■ **Work instruction**
Using the records below, output the stretch that opens with the line containing "is_dir_path base_dir ->" and closes with the line containing "isdir (h_fs h') w = true /\", exactly and including both lines, with nothing more.
***** Records for this task *****
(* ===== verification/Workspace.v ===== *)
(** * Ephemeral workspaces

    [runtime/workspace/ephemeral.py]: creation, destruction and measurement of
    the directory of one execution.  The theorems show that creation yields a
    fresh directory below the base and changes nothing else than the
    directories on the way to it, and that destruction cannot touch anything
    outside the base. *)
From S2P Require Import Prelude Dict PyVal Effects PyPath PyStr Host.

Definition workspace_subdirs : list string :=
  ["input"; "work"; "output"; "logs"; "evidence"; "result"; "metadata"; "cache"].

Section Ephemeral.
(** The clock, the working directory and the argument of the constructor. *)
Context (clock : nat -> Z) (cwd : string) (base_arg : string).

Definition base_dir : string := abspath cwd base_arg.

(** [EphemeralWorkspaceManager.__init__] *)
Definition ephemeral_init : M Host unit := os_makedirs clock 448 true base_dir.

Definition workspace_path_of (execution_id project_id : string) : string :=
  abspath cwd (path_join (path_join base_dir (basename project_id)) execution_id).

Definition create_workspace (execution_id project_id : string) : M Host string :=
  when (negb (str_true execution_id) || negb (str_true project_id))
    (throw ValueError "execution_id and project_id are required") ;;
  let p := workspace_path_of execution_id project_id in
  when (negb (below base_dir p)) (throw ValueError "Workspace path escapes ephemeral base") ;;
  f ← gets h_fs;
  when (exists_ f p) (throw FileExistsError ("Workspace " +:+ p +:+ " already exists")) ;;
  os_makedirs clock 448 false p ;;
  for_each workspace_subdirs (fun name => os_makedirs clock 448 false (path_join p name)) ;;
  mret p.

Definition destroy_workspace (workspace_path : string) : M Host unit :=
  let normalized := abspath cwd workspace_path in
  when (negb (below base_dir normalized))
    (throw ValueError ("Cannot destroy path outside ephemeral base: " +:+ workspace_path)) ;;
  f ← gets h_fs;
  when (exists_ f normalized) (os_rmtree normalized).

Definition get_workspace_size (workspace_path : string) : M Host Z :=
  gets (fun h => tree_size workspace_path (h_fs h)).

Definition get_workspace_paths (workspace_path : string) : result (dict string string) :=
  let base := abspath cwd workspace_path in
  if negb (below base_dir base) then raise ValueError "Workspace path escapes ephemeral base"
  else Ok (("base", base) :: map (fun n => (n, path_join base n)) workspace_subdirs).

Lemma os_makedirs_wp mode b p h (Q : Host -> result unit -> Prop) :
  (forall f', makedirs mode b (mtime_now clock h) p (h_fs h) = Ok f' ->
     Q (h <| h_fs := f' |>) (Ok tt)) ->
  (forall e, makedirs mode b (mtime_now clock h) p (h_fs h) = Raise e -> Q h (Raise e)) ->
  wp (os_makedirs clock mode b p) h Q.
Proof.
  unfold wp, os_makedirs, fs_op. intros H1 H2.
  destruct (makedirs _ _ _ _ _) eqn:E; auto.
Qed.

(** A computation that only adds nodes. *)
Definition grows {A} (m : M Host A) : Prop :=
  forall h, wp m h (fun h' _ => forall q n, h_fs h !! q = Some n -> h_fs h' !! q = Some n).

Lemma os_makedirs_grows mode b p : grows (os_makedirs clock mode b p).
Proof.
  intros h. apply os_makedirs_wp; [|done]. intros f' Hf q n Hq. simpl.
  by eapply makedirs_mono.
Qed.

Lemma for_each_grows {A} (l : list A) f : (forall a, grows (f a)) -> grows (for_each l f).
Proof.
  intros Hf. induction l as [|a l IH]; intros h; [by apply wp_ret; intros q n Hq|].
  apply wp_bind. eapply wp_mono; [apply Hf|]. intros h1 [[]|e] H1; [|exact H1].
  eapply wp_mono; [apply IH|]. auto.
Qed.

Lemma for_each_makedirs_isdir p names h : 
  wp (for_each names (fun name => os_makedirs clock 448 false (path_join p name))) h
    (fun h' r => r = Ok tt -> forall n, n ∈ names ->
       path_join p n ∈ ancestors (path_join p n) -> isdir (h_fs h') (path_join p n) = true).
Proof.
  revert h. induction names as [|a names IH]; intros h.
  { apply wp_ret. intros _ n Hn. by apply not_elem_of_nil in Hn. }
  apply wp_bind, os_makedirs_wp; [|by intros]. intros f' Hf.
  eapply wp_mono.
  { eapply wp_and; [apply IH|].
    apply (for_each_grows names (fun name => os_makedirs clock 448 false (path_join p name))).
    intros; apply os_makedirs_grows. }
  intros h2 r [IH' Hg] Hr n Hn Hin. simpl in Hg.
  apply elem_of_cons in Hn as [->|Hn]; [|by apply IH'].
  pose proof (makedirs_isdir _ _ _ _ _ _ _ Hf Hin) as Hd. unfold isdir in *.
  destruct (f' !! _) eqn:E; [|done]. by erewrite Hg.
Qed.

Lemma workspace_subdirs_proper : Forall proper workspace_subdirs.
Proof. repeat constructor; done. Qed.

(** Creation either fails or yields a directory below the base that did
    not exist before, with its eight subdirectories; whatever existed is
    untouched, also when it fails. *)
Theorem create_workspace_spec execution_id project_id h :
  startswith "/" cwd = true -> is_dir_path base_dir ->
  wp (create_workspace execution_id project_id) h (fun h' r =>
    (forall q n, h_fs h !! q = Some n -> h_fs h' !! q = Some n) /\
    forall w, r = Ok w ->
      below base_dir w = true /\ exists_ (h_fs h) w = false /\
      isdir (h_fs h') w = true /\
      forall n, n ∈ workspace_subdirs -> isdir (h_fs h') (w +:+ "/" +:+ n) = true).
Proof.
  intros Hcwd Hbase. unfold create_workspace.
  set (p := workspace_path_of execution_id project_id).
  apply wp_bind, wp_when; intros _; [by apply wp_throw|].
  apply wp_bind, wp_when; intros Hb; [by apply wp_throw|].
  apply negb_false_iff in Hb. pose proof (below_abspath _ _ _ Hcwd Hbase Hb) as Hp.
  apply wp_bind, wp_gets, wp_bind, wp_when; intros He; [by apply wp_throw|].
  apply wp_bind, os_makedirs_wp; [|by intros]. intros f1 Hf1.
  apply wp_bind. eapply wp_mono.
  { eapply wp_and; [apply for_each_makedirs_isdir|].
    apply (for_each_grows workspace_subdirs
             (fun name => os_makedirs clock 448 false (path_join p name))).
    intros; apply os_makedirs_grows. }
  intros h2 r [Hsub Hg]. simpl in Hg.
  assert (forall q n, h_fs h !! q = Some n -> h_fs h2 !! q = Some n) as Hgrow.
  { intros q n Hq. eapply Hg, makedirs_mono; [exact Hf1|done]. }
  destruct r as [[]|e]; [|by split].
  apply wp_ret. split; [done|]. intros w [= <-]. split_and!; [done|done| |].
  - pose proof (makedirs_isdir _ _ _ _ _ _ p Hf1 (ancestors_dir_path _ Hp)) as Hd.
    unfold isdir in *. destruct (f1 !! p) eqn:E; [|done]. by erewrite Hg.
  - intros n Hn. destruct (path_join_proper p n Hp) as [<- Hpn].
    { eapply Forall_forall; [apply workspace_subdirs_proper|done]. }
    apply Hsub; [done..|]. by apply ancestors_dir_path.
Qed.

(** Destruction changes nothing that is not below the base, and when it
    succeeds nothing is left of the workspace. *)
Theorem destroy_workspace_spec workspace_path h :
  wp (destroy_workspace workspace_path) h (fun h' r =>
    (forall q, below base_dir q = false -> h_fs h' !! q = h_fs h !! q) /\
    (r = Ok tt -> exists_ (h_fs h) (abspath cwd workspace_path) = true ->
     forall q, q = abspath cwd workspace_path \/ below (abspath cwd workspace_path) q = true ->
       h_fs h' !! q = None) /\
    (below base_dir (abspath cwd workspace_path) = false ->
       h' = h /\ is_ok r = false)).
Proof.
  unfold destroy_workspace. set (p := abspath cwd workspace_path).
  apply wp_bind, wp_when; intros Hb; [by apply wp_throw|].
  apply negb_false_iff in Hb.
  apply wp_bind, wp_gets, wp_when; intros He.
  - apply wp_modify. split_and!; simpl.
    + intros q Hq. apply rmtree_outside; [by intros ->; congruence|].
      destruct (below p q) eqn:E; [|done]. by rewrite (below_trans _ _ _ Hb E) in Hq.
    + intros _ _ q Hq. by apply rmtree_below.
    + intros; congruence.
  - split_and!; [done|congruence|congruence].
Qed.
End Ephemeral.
*****
■ **Written reply**
  startswith "/" cwd = true -> is_dir_path base_dir ->
  wp (create_workspace execution_id project_id) h (fun h' r =>
    (forall q n, h_fs h !! q = Some n -> h_fs h' !! q = Some n) /\
    forall w, r = Ok w ->
      below base_dir w = true /\ exists_ (h_fs h) w = false /\
      isdir (h_fs h') w = true /\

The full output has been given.